▸ **WHAT YOU ARE ASKED TO DO**: From the line bearing "then get_or OutOfBounds" down to the final line of the records below, give every line again exactly and add nothing.

▸ **DATA EXTRACT**:
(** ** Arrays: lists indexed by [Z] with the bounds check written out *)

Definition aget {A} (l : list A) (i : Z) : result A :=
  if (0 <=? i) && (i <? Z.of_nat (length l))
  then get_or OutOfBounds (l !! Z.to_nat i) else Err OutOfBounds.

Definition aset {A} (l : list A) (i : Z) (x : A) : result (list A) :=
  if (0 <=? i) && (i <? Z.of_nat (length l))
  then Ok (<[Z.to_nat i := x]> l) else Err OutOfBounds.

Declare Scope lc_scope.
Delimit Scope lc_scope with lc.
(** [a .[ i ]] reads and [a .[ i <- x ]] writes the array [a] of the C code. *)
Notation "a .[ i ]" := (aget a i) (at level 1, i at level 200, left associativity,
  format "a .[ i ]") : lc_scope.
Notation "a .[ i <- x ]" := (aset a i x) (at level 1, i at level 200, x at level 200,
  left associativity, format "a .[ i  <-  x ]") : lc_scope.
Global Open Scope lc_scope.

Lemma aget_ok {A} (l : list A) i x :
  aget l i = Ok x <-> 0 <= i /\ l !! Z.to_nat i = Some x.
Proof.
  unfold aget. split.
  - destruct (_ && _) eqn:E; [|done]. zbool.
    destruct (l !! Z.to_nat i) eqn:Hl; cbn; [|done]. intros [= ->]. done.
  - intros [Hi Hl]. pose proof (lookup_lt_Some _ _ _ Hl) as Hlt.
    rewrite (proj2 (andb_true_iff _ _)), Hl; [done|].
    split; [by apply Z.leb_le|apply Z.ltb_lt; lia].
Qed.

▸ **EXPECTED ANSWER**:
  then get_or OutOfBounds (l !! Z.to_nat i) else Err OutOfBounds.

Definition aset {A} (l : list A) (i : Z) (x : A) : result (list A) :=
  if (0 <=? i) && (i <? Z.of_nat (length l))
  then Ok (<[Z.to_nat i := x]> l) else Err OutOfBounds.

Declare Scope lc_scope.
Delimit Scope lc_scope with lc.
(** [a .[ i ]] reads and [a .[ i <- x ]] writes the array [a] of the C code. *)
Notation "a .[ i ]" := (aget a i) (at level 1, i at level 200, left associativity,
  format "a .[ i ]") : lc_scope.
Notation "a .[ i <- x ]" := (aset a i x) (at level 1, i at level 200, x at level 200,
  left associativity, format "a .[ i  <-  x ]") : lc_scope.
Global Open Scope lc_scope.

Lemma aget_ok {A} (l : list A) i x :
  aget l i = Ok x <-> 0 <= i /\ l !! Z.to_nat i = Some x.
Proof.
  unfold aget. split.
  - destruct (_ && _) eqn:E; [|done]. zbool.
    destruct (l !! Z.to_nat i) eqn:Hl; cbn; [|done]. intros [= ->]. done.
  - intros [Hi Hl]. pose proof (lookup_lt_Some _ _ _ Hl) as Hlt.
    rewrite (proj2 (andb_true_iff _ _)), Hl; [done|].
    split; [by apply Z.leb_le|apply Z.ltb_lt; lia].
Qed.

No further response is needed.